Definition set_newPlayers (v : list Ref) (e : Ephemeral) : Ephemeral :=
  MkEphemeral (newObjects e) v (deletedPlayers e) (dirtyBullets e) (kills e)
              (roleAnnouncements e) (damageRecords e).
Definition set_deletedPlayers (v : list Ref) (e : Ephemeral) : Ephemeral :=
  MkEphemeral (newObjects e) (newPlayers e) v (dirtyBullets e) (kills e)
              (roleAnnouncements e) (damageRecords e).
Definition set_dirtyBullets (v : list Ref) (e : Ephemeral) : Ephemeral :=
  MkEphemeral (newObjects e) (newPlayers e) (deletedPlayers e) v (kills e)
              (roleAnnouncements e) (damageRecords e).
Definition set_kills (v : list Packet) (e : Ephemeral) : Ephemeral :=
  MkEphemeral (newObjects e) (newPlayers e) (deletedPlayers e) (dirtyBullets e) v
              (roleAnnouncements e) (damageRecords e).
Definition set_roleAnnouncements (v : list Packet) (e : Ephemeral) : Ephemeral :=
  MkEphemeral (newObjects e) (newPlayers e) (deletedPlayers e) (dirtyBullets e) (kills e)
              v (damageRecords e).
Definition set_damageRecords (v : list DamageRecord) (e : Ephemeral) : Ephemeral :=
  MkEphemeral (newObjects e) (newPlayers e) (deletedPlayers e) (dirtyBullets e) (kills e)
              (roleAnnouncements e) v.

Definition set_aliveCount (n : Z) (dirty : bool) (s : Session) : Session :=
  MkSession (playerInfosDirty s) (killLeader s) (killLeaderDirty s) n dirty
            (aliveCounts s) (gasDirty s) (gasCircleDirty s) (active s) (tickTimes s).
Definition set_playerInfosDirty (v : bool) (s : Session) : Session :=
  MkSession v (killLeader s) (killLeaderDirty s) (aliveCount s) (aliveCountDirty s)
            (aliveCounts s) (gasDirty s) (gasCircleDirty s) (active s) (tickTimes s).
Definition set_aliveCounts (v : option Packet) (s : Session) : Session :=
  MkSession (playerInfosDirty s) (killLeader s) (killLeaderDirty s) (aliveCount s)
            (aliveCountDirty s) v (gasDirty s) (gasCircleDirty s) (active s) (tickTimes s).
Definition set_tickTimes (v : list Z) (s : Session) : Session :=
  MkSession (playerInfosDirty s) (killLeader s) (killLeaderDirty s) (aliveCount s)
            (aliveCountDirty s) (aliveCounts s) (gasDirty s) (gasCircleDirty s) (active s) v.
Definition set_active (v : bool) (s : Session) : Session :=
  MkSession (playerInfosDirty s) (killLeader s) (killLeaderDirty s) (aliveCount s)
            (aliveCountDirty s) (aliveCounts s) (gasDirty s) (gasCircleDirty s) v (tickTimes s).
(** [gasDirty = false; gasCircleDirty = false; aliveCountDirty = false]. *)
Definition clear_sessionFlags (s : Session) : Session :=
  MkSession (playerInfosDirty s) (killLeader s) (killLeaderDirty s) (aliveCount s)
            false (aliveCounts s) false false (active s) (tickTimes s).

(** ** Reading and writing the store *)

Definition zeroVec : Vec2 := MkVec2 0 0.

Global Instance GameObject_inhabited : Inhabited GameObject :=
  populate (MkGameObject 0 "" 0 0 KOther None false false false).
Global Instance Dirty_inhabited : Inhabited Dirty := populate (MkDirty [] [] [] [] []).
Global Instance WeaponSlot_inhabited : Inhabited WeaponSlot := populate (MkWeaponSlot "" 0 Melee 0).
Global Instance Loot_inhabited : Inhabited Loot := populate (MkLoot inhabitant NaN 1 zeroVec).
Global Instance Player_inhabited : Inhabited Player :=
  populate (MkPlayer inhabitant
              (MkIntent false false false false zeroVec false false false zeroVec)
              (MkVitals 0 0 0 0 0)
              (MkAction false "" 0 0 0 0 false)
              (MkAnim false 0 0 0)
              (MkGear ∅ "" NaN NaN NaN inhabitant inhabitant inhabitant MeleeSlot false false false)
              (MkConn false [] 0 0 false false None)
              inhabitant).

(** A reference read at the class the source has it at. The source never
    holds a reference of the wrong class; the model returns a default
    there, and writes through such a reference do nothing. *)
Definition playerAt (h : gmap Ref Obj) (r : Ref) : Player :=
  match h !! r with Some (OPlayer p) => p | _ => inhabitant end.
Definition lootAt (h : gmap Ref Obj) (r : Ref) : Loot :=
  match h !! r with Some (OLoot l) => l | _ => inhabitant end.
Definition isPlayerAt (h : gmap Ref Obj) (r : Ref) : bool :=
  match h !! r with Some (OPlayer _) => true | _ => false end.
Definition isLootAt (h : gmap Ref Obj) (r : Ref) : bool :=
  match h !! r with Some (OLoot _) => true | _ => false end.

Definition getPlayer (g : Game) (r : Ref) : Player := playerAt (heap g) r.
Definition getLoot (g : Game) (r : Ref) : Loot := lootAt (heap g) r.

Definition updPlayer (r : Ref) (f : Player -> Player) (g : Game) : Game :=
  match heap g !! r with
  | Some (OPlayer p) => upd_machine (set_heap (<[r := OPlayer (f p)]> (heap g))) g
  | _ => g
  end.
Definition updLoot (r : Ref) (f : Loot -> Loot) (g : Game) : Game :=
  match heap g !! r with
  | Some (OLoot l) => upd_machine (set_heap (<[r := OLoot (f l)]> (heap g))) g
  | _ => g
  end.

(** One more random number drawn. *)
Definition drawRandom : Game -> Game :=
  upd_machine (fun m => set_randomReads (S (randomReads m)) m).

(** [new]: the next unused reference of the store. *)
Definition alloc (o : Obj) (g : Game) : Ref * Game :=
  let r := fresh (dom (heap g)) in
  (r, upd_machine (set_heap (<[r := o]> (heap g))) g).

Definition call (c : Call) (g : Game) : Game :=
  upd_machine (set_calls (calls g ++ [c])) g.

(** [array.push(x)] on the lists of the game and of a player. *)
Definition pushObjects (x : Ref) : Game -> Game :=
  upd_registry (fun r => set_objects (objects r ++ [x]) r).
Definition pushLoot (x : Ref) : Game -> Game :=
  upd_registry (fun r => set_loot (loot r ++ [x]) r).
Definition pushFull (x : Ref) (d : Dirty) : Dirty :=
  set_fullDirtyObjects (fullDirtyObjects d ++ [x]) d.
Definition pushPartial (x : Ref) (d : Dirty) : Dirty :=
  set_partialDirtyObjects (partialDirtyObjects d ++ [x]) d.
Definition pushDeleted (x : Ref) (d : Dirty) : Dirty :=
  set_deletedObjects (deletedObjects d ++ [x]) d.

(** Modelled from the spec: [removeFrom] of utils is not among the
    sources; an object is removed from a list by taking out its first
    occurrence, and a list that does not hold it is left as it is. *)
Fixpoint removeFrom (l : list Ref) (x : Ref) : list Ref :=
  match l with
  | [] => []
  | y :: l' => if decide (y = x) then l' else y :: removeFrom l' x
  end.

(** The getter [nextObjectId]: increments, then returns. *)
Definition nextObjectId (g : Game) : Z * Game :=
  let n := _nextObjectId g + 1 in
  (n, upd_registry (set_nextObjectId n) g).
(** * Workspace actions of the Phala Cloud JavaScript SDK

    A shallow embedding of [listWorkspaces], [safeListWorkspaces],
    [getWorkspace] and [safeGetWorkspace]
    (js/src/actions/workspaces/list_workspaces.ts and the module of the
    get-workspace action beside it),
    together with the pieces of the JavaScript platform and of the zod
    validation library that these four functions touch.

    Conventions of the embedding:
    - a JavaScript string is a [string]: the bytes of its generalized
      UTF-8 form, in which a code point has its UTF-8 bytes and a lone
      surrogate the three bytes ED A0..BF 80..BF;
    - a JavaScript number is a [JsNumber]: a safe integer, NaN, or any
      other number given by the string that [toString] returns for it;
    - an object is the list of its own properties in the order in which
      JavaScript enumerates them;
    - [await] is sequencing in the [Async] monad, whose state carries the
      state of the outside world behind the client and the list of requests
      handed to the client so far;
    - a thrown exception is the [Throw] completion. *)

From Stdlib Require Import List String Ascii ZArith NArith Bool Arith Lia.
From Stdlib Require Import DecimalString Sorted.
Import ListNotations.
Local Open Scope string_scope.
Set Warnings "-register-all".

(* ===================================================================== *)
(** ** JavaScript values *)
(* ===================================================================== *)

(** Numbers. [NumInt z] is the integer [z], for the safe integers
    (at most 2^53 - 1 in magnitude), which [toString] renders in decimal.
    [NumOther s] is any other number but NaN: a fraction, a magnitude
    beyond the safe integers, an infinity; it is given by the string [s]
    that [toString] returns for it, such as ["0.5"], ["1e+21"] or
    ["Infinity"] ([toString] tells these numbers apart). *)
Inductive JsNumber : Type :=
| NumInt (z : Z)
| NumNaN
| NumOther (rendering : string).

Definition isSafeInteger (z : Z) : bool :=
  (Z.abs z <=? 9007199254740991)%Z.

(** [ToBoolean] on numbers and strings. *)
Definition number_truthy (n : JsNumber) : bool :=
  match n with
  | NumInt z => negb (z =? 0)%Z
  | NumNaN => false
  | NumOther _ => true
  end.

Definition string_truthy (s : string) : bool :=
  match s with
  | EmptyString => false
  | String _ _ => true
  end.

(** [Number.prototype.toString()]. *)
Definition number_toString (n : JsNumber) : string :=
  match n with
  | NumInt z => NilZero.string_of_int (Z.to_int z)
  | NumNaN => "NaN"
  | NumOther rendering => rendering
  end.

(** Values received from the HTTP client (decoded JSON). *)
Inductive json : Type :=
| JNull
| JBool (b : bool)
| JNum (n : JsNumber)
| JStr (s : string)
| JArr (items : list json)
| JObj (fields : list (string * json)).

(** [obj[key]]: [None] is [undefined]. *)
Fixpoint getField (key : string) (fields : list (string * json)) : option json :=
  match fields with
  | [] => None
  | (k, v) :: rest => if String.eqb key k then Some v else getField key rest
  end.

(* ===================================================================== *)
(** ** Strings as USVString *)
(* ===================================================================== *)

(** The first two bytes of a lone surrogate: ED, then A0 to BF. *)
Definition isSurrogateLead (a b : ascii) : bool :=
  ((nat_of_ascii a =? 237) && (160 <=? nat_of_ascii b)
   && (nat_of_ascii b <=? 191))%nat.

(** U+FFFD, the bytes EF BF BD. *)
Definition replacementCharacter : string :=
  String (ascii_of_nat 239) (String (ascii_of_nat 191)
    (String (ascii_of_nat 189) EmptyString)).

(** The lone surrogate U+D800, the bytes ED A0 80. *)
Definition loneSurrogate : string :=
  String (ascii_of_nat 237) (String (ascii_of_nat 160)
    (String (ascii_of_nat 128) EmptyString)).

(** The conversion to a USVString: every lone surrogate becomes U+FFFD. *)
Fixpoint toUSVString (s : string) : string :=
  match s with
  | EmptyString => EmptyString
  | String a tail =>
      match tail with
      | String b (String c rest) =>
          if isSurrogateLead a b
          then replacementCharacter ++ toUSVString rest
          else String a (toUSVString tail)
      | _ => String a (toUSVString tail)
      end
  end.

Fixpoint hasLoneSurrogate (s : string) : bool :=
  match s with
  | EmptyString => false
  | String a tail =>
      match tail with
      | String b (String c rest) =>
          if isSurrogateLead a b then true else hasLoneSurrogate tail
      | _ => hasLoneSurrogate tail
      end
  end.

(* ===================================================================== *)
(** ** Property order of objects *)
(* ===================================================================== *)

Definition digitValue (c : ascii) : option N :=
  let n := N_of_ascii c in
  if ((48 <=? n) && (n <=? 57))%N then Some (n - 48)%N else None.

Fixpoint digitsValue (acc : N) (s : string) : option N :=
  match s with
  | EmptyString => Some acc
  | String c rest =>
      match digitValue c with
      | Some d => digitsValue (10 * acc + d)%N rest
      | None => None
      end
  end.

(** The array index that a property key stands for: the key is the
    decimal form, without leading zeros, of an integer from 0 to
    2^32 - 2. *)
Definition arrayIndex (k : string) : option N :=
  match k with
  | EmptyString => None
  | String c rest =>
      if Ascii.eqb c "0" then
        match rest with
        | EmptyString => Some 0%N
        | String _ _ => None
        end
      else
        match digitsValue 0 k with
        | Some n => if (n <=? 4294967294)%N then Some n else None
        | None => None
        end
  end.

(** Assignment to a property that the object has: the value changes, the
    place does not. *)
Fixpoint replaceField (k : string) (v : json) (fields : list (string * json))
  : list (string * json) :=
  match fields with
  | [] => []
  | (k', v') :: rest =>
      if String.eqb k k' then (k', v) :: rest
      else (k', v') :: replaceField k v rest
  end.

(** A new property whose key is the array index [i]: it comes after the
    array indices up to [i] and before everything else. *)
Fixpoint insertIndex (i : N) (k : string) (v : json)
         (fields : list (string * json)) : list (string * json) :=
  match fields with
  | [] => [(k, v)]
  | (k', v') :: rest =>
      match arrayIndex k' with
      | Some j =>
          if (j <=? i)%N then (k', v') :: insertIndex i k v rest
          else (k, v) :: (k', v') :: rest
      | None => (k, v) :: (k', v') :: rest
      end
  end.

(** [obj[k] = v] on an ordinary object. Properties are enumerated with
    the array indices first, in ascending order, and the other keys after
    them in the order of their creation. *)
Definition setProperty (k : string) (v : json) (fields : list (string * json))
  : list (string * json) :=
  match getField k fields with
  | Some _ => replaceField k v fields
  | None =>
      match arrayIndex k with
      | Some i => insertIndex i k v fields
      | None => (fields ++ [(k, v)])%list
      end
  end.

(* ===================================================================== *)
(** ** URLSearchParams *)
(* ===================================================================== *)

Module URLSearchParams.
(* ===== verification/Prelude.v ===== *)
(** * netbird-operator: verification development (root file)

    The NetBird operator reconciles custom resources of the group
    [netbird.io/v1alpha1], Kubernetes Services, and Gateway API objects with
    objects of the NetBird Management API.  This library is a shallow embedding
    of its Go code: each handler, helper and builder under [src/] is a
    definition with the name of the Go function, and the theorems are about
    those definitions.

    ** The program and its parts

    [cmd/main.go] parses flags, and registers the controllers a configuration
    enables with the manager; each controller declares what it watches and then
    runs one [Reconcile] per event, concurrently with all the others.

    - [Operator.v]: [main], [setupControllers] and every [SetupWithManager];
      [reconcile_of] dispatches to the reconciles below.  [Config.v]: logger
      options, group lists, version text ([internal/logging],
      [internal/version]).
    - [ApiTypes.v]: [api/v1alpha1]; [DeepCopy.v], [DeepCopyApi.v]: its
      generated deep copies, over a memory of Go values.  [K8sTypes.v]: the fields of Kubernetes and
      Gateway API objects the code reads.
    - [ApplyConf.v] (what the controllers call), [ApplyParts.v],
      [ApplyObjects.v] (a module per kind with its own methods): the builders
      of [pkg/applyconfigurations] and [ForKind]; [Schema.v]: the schema of its parser; [ApplyJson.v]: the JSON
      of a builder, and that these tables fit together.
    - [NetbirdUtil.v]: [internal/netbirdutil] (list caches, lookups, group
      resolution, conflicts).  [Reconcile.v]: [reconcile.go], [events.go],
      [internal/k8sutil].
    - [Mirror.v]: [mirror.go], the generic reconciler of the kinds that mirror
      one NetBird object.  A kind is a [mirror] record; [NetworkMirror.v]
      ([network_mirror.go], [networkresource_mirror.go]), [DNSMirror.v]
      ([dnszone_mirror.go], [dnsrecord_mirror.go]) and [Rps.v]
      ([reverseproxyservice_mirror.go]) each give one and prove its
      [MirrorBehaviour], which is all the generic theorems assume.
    - [GroupCtl.v], [SetupKeyCtl.v], [Router.v], [ClusterProxyCtl.v],
      [RpCluster.v]: the controllers with a reconcile of their own
      ([group_], [setupkey_], [networkrouter_], [clusterproxy_],
      [reverseproxycluster_controller.go]).
    - [Gateway.v] and [GatewayCtl.v]: [gateway_controller.go], the pure
      translation and the three reconcilers; [ServiceAddr.v] and
      [LoadBalancer.v]: [serviceaddr.go] and [loadbalancer_controller.go].
      They write custom resources only, which the controllers above then bring
      to NetBird.
    - [Webhook.v]: [internal/webhook/v1/pod_webhook.go].
    - [Mock.v]: [internal/netbirdmock/netbirdmock.go], the in-memory API.
    - [Converge.v], [Lifecycle.v], [Settle.v], [Convergence.v],
      [KeySettle.v], [Exposure.v], [Mapping.v], [Writes.v]: the parts together -
      mirrors and groups against the mock, their deletion, the same for
      reverse-proxy services and routers, the seven controllers in one theorem
      each, setup keys, what the applied children of a Service, a Gateway or a
      route become, which watch event reaches which reconcile, what each
      controller writes in the cluster.
    - [GoStrings.v], [Sha256.v], [NetIP.v], [Sort.v], [GoErr.v]: what the code
      uses of Go's standard library, executable; [Prelude.v] (this file): the
      generic lemmas and automation.

    ** How effects are modelled

    A reconciler is a [prog] ([Prog.v]): a finite tree whose nodes are the
    calls of [Env.v] (Kubernetes client, NetBird client, clock, caches, event
    recorder) and which continues on every response.  Nothing is assumed of the
    environment: [runs p t a] holds of every trace of calls and responses, so
    a theorem over [runs] covers failures, stale reads, and whatever other
    clients do between two calls.  [wp] is the predicate transformer the proofs
    use, [exec] runs a program against a concrete handler and gives the
    witnesses.  Program logics over the same tree, each with a class its
    components instantiate, give the theorems about all controllers at once:

    - [Ownership.v] ([Recorder], [Tracked]): which ids a program may use;
      [System.v] runs programs against each other in an interleaving
      transition system and proves its invariant;
    - [Identity.v] ([Specified], [Keeping]): what the written object keeps of
      the one that was read; [Writes.v] ([footprint]): which kinds a program
      patches, applies and deletes;
    - [Bounds.v] ([Counted]): how many calls a run makes, [within] for loops
      over what it has read;
    - [Converge.v] ([Core], [Converging]) and [Lifecycle.v] ([Releasing]): a
      run answered by the mock and by a cluster that holds the resource and
      what it refers to; [Settle.v] gives the instances for services and shows
      that a NetworkRouter acts as a mirror ([router_acts], [router_mirror]);
      [Convergence.v] discharges the classes for each controller, so that its
      two theorems assume only what the cluster holds.

    Interfaces with laws stand for libraries: [K8sLib]/[K8sLibLaws]
    (finalizers, conditions, the scheme), [ErrorClass]/[ErrorClassLaws]
    (classification of client errors), [SortSlice] ([sort.Slice]).  Each has a
    concrete instance, at which the witnesses run.  Names and constants of
    third-party packages are arguments of the definitions that use them.

    Choices: a Go pointer is [option], and a custom resource a value that a
    reconciler changes without changing the cached one, which is what its deep
    copy has to provide ([API_DeepCopy]); an error is a value of [GoErr.v] with
    its wrap chain; a map is a [gmap]; durations are nanoseconds in [Z];
    contexts and log lines are left out; whether an event recorder is set is a
    boolean; [SerialPatcher.Patch] is the call [KPatch] with the flag of the
    observed generation; a list cache is read and written back by two calls,
    so another reconcile may change it in between, which is more behaviour
    than the mutex allows.

    Recursion: programs are finite trees, so every reconcile is total; loops
    are structural, over a list of the resource or the two address families.
    Fuel occurs in [GoStrings.v] (trimming: the length of the string, one
    byte is dropped per step) and [NetIP.v] (an IPv6 address has eight groups;
    the round trip theorems show the bound never cuts a parse short).
    Machine integers keep their width where the code can overflow: SHA-256
    words and the [int8] of a zap level.

    ** What the theorems show

    - The operator as a whole: in every interleaving an id recorded by a
      custom resource was handed out for that resource, so none updates or
      deletes an object made for another ([reconcilers_exclusive]); a reconcile
      changes nothing of its resource but finalizer and status, and beside it
      applies and deletes children of fixed kinds only
      ([reconcilers_keep_spec]); it makes a number of calls its resource
      determines ([reconcilers_terminate]); every child a controller applies is
      of a kind it watches, with one exception ([children_watched]).
    - Mirrors: finalizer before the first NetBird write, finalizer released
      only after the delete, Ready only after a successful upsert, dependencies
      requeued; zones and records adopted, a shared zone deleted with its last
      user; a resource converges against the mock and leaves nothing behind when
      it is deleted, and the mock keeps its own contract
      ([reconcilers_converge], [reconcilers_leave_nothing], [mock_contract]) -
      for the mirrors, groups and routers.  A SetupKey never settles there (the
      mock reports no key state, so every reconcile replaces the key), but it
      leaves one key, and none once it is deleted ([keys_never_pile_up],
      [keys_all_deleted]).  What goes wrong when the status is not stored:
      [lost_status_duplicates].
    - Own controllers: what each branch writes, what a status says of NetBird,
      tokens, keys and registrations recorded and released, and where the code
      does less than it says ([Router_empty_group], [repoints_declared_domain]).
    - Gateway and LoadBalancer: which routes and hostnames are admitted, the
      translation of rules to backends against a reference definition, failing
      closed on an error, what a reconcile has done when it returns, cause by
      cause ([HTTPRoute_converges], [LoadBalancer_converges]), what the children
      are once their mirrors ran ([LoadBalancer_exposes], [HTTPRoute_exposes];
      for a Gateway, all that its cluster does, [Gateway_exposes]), and that the
      handlers of a watch enqueue exactly the objects that refer to the one that
      changed, with the reads no watch covers ([handlers_complete]).
    - Pure code: addresses and record keys round trip, names are bounded and
      valid, verbosity options, requests rendered; the apply configurations
      agree with their schema ([ForKind_agrees], [Parser_well_formed]) and name
      the objects they are extracted from ([Extract_names_object]); no deep copy
      shares memory with its original ([API_DeepCopy]).

    ** Not modelled

    - The library under the apply configurations (extraction by field manager,
      merging by a schema): parameters, or only the types it is given.
    - Metrics, leader election, probes and the logger constructor
      ([internal/controller/log.go]): values handed to the manager's library.
    - HTTP, JSON and locks of the mock: a handler is one step on decoded
      values; map order and random identifiers are arguments.
    - The strategic merge of the webhook's override and the Kubernetes
      libraries' own code: parameters.
    - Charts, manifests, examples and tests.
    - Against the mock: ReverseProxyCluster and ClusterProxy, whose convergence
      depends on pods the operator only declares, and on clusters and custom
      domains that NetBird enrols and validates itself.  [Gateway_exposes] and
      the theorems of [RpCluster.v] hold for every answer instead. *)

From stdpp Require Import base list strings pretty.
From Stdlib Require Import ZArith Lia.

**Work to complete**
Starting at the line that has "definition with the" and ending at the line that has "[reconcile_of] dispatches to", please write out the lines above exactly, leaving out all others.

**Answer box**
    definition with the name of the Go function, and the theorems are about
    those definitions.

    ** The program and its parts

    [cmd/main.go] parses flags, and registers the controllers a configuration
    enables with the manager; each controller declares what it watches and then
    runs one [Reconcile] per event, concurrently with all the others.

    - [Operator.v]: [main], [setupControllers] and every [SetupWithManager];
      [reconcile_of] dispatches to the reconciles below.  [Config.v]: logger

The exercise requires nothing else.